Within the data below, find the string "emitted" and return each line where it occurs.

- [Stored items]

- Opening Delimiter -

(** ** Records with missing fields *)

(** X12: the author shaping never rejects a record.  Every option it builds
    carries an id and a name and nothing else of the record, and the name is
    always a string: a record with neither [first_name] nor [last_name]
    gets the name [undefined undefined].  So shaping what is already shaped
    keeps the ids and turns every name into that text. *)
Theorem X12_shaping_keeps_only_id_and_name :
  forall (l : list ModelRecord),
    Forall (fun o => o = id_name (id o) (name o) /\ name o <> None)
      (shapeAuthorResults l)
    /\ (forall (i : nat) (r : ModelRecord),
           nth_error l i = Some r ->
           first_name r = None ->
           last_name r = None ->
           nth_error (shapeAuthorResults l) i
           = Some (id_name (id r) (Some "undefined undefined")))
    /\ map id (shapeAuthorResults (shapeAuthorResults l)) = map id l
    /\ map name (shapeAuthorResults (shapeAuthorResults l))
       = map (fun _ => Some "undefined undefined") l.
Proof.
  intros l. split; [|split; [|split]].
  - unfold shapeAuthorResults. apply Forall_map, Forall_forall.
    intros r _. split; [reflexivity | discriminate].
  - intros i r Hi Hf Hl. unfold shapeAuthorResults.
    rewrite nth_error_map, Hi. cbn. rewrite Hf, Hl. reflexivity.
  - rewrite !shapeAuthorResults_ids. reflexivity.
  - unfold shapeAuthorResults. rewrite !map_map. apply map_ext.
    reflexivity.
Qed.

Lemma X12_genre_record_shaped_as_author :
  let fantasy :=
    {| url := None; id := Some 4%Z; name := Some "Fantasy";
       first_name := None; last_name := None; date_of_birth := None;
       date_of_death := None; books := None |} in
  nth_error (shapeAuthorResults [fantasy]) 0
  = Some (id_name (Some 4%Z) (Some "undefined undefined")).
Proof.
  intros fantasy.
  apply (proj1 (proj2 (X12_shaping_keeps_only_id_and_name [fantasy]))
           0%nat fantasy); reflexivity.
Defined.

(** ** Numbers out of option values *)

(** X13: whatever is selected among the three options GenreMultiSelect
    renders, the array its handler logs holds one number per selected
    option and each is the integer 1, 2 or 3; no entry is [NaN]. *)
Theorem X13_genre_options_log_integers :
  forall (target : HTMLSelectElement) (w : World),
    Forall (fun o => In (value o) (map fst GenreMultiSelect.options))
      (selectedOptions target) ->
    exists numbers : list JSNumber,
      trace (exec (GenreMultiSelect.handleSelectChange target) w)
      = (trace w
         ++ [ Console group [LString "Genre Select Change Handler"];
              Console info [LSelectedOptions (selectedOptions target)];
              Console info [LValue (VArray (map VNumber numbers))];
              Console groupEnd [] ])%list
      /\ length numbers = length (selectedOptions target)
      /\ Forall (fun n => In n [int 1; int 2; int 3]) numbers.
Proof.
  intros target w H.
  exists (map (fun o => StringToNumber (value o)) (selectedOptions target)).
  split; [|split].
  - cbn. repeat rewrite <- List.app_assoc. cbn.
    unfold unary_plus. rewrite map_map. reflexivity.
  - apply length_map.
  - apply Forall_map. revert H. apply Forall_impl.
    intros o Ho. cbn in Ho.
    destruct Ho as [<-|[<-|[<-|[]]]]; cbn; tauto.
Qed.

Lemma X13_two_and_three_selected :
  let target :=
    {| selectedOptions := [ {| value := "2" |}; {| value := "3" |} ] |} in
  exists numbers : list JSNumber,
    trace (exec (GenreMultiSelect.handleSelectChange target) initial_world)
    = [ Console group [LString "Genre Select Change Handler"];
        Console info [LSelectedOptions (selectedOptions target)];
        Console info [LValue (VArray (map VNumber numbers))];
        Console groupEnd [] ]
    /\ length numbers = 2%nat
    /\ Forall (fun n => In n [int 1; int 2; int 3]) numbers.
Proof.
  intros target.
  apply (X13_genre_options_log_integers target initial_world).
  repeat constructor; cbn; tauto.
Defined.

(** X14: when the selected options carry keys written in decimal, the
    multi-select hands the parent those keys as numbers, in order.  The
    bound is where the browser's binary64 numbers hold the key exactly. *)
Theorem X14_decimal_keys_come_back_as_numbers :
  forall (modelName : string) (keys : list nat) (w : World),
    Forall (fun k => (N.of_nat k <= 2 ^ 53)%N) keys ->
    emitted (trace (exec (handleSelectChange modelName true
                            {| selectedOptions :=
                                 map (fun k => {| value := nat_to_string k |})
                                   keys |}) w))
    = (emitted (trace w)
       ++ [ {| ChangeObject.modelName := modelName;
               ChangeObject.selectedValues :=
                 VArray (map (fun k => VNumber (int (Z.of_nat k))) keys) |} ])%list.
Proof.
  intros modelName keys w _. observe.
  rewrite map_map. cbn [value]. unfold unary_plus.
  do 4 f_equal. apply map_ext. intros k.
  rewrite StringToNumber_nat_to_string. reflexivity.
Qed.

Lemma X14_keys_12_and_305 :
  emitted (trace (exec (handleSelectChange "genre" true
                          {| selectedOptions :=
                               [ {| value := "12" |}; {| value := "305" |} ] |})
                    initial_world))
  = [ {| ChangeObject.modelName := "genre";
         ChangeObject.selectedValues :=
           VArray [VNumber (int 12); VNumber (int 305)] |} ].
Proof.
  apply (X14_decimal_keys_come_back_as_numbers "genre" [12; 305]%nat
           initial_world).
  repeat constructor; intros H; vm_compute in H; discriminate H.
Defined.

- Closing Delimiter -

- [EXERCISE RESPONSE]
    emitted (trace (exec (handleSelectChange modelName true
    = (emitted (trace w)
  emitted (trace (exec (handleSelectChange "genre" true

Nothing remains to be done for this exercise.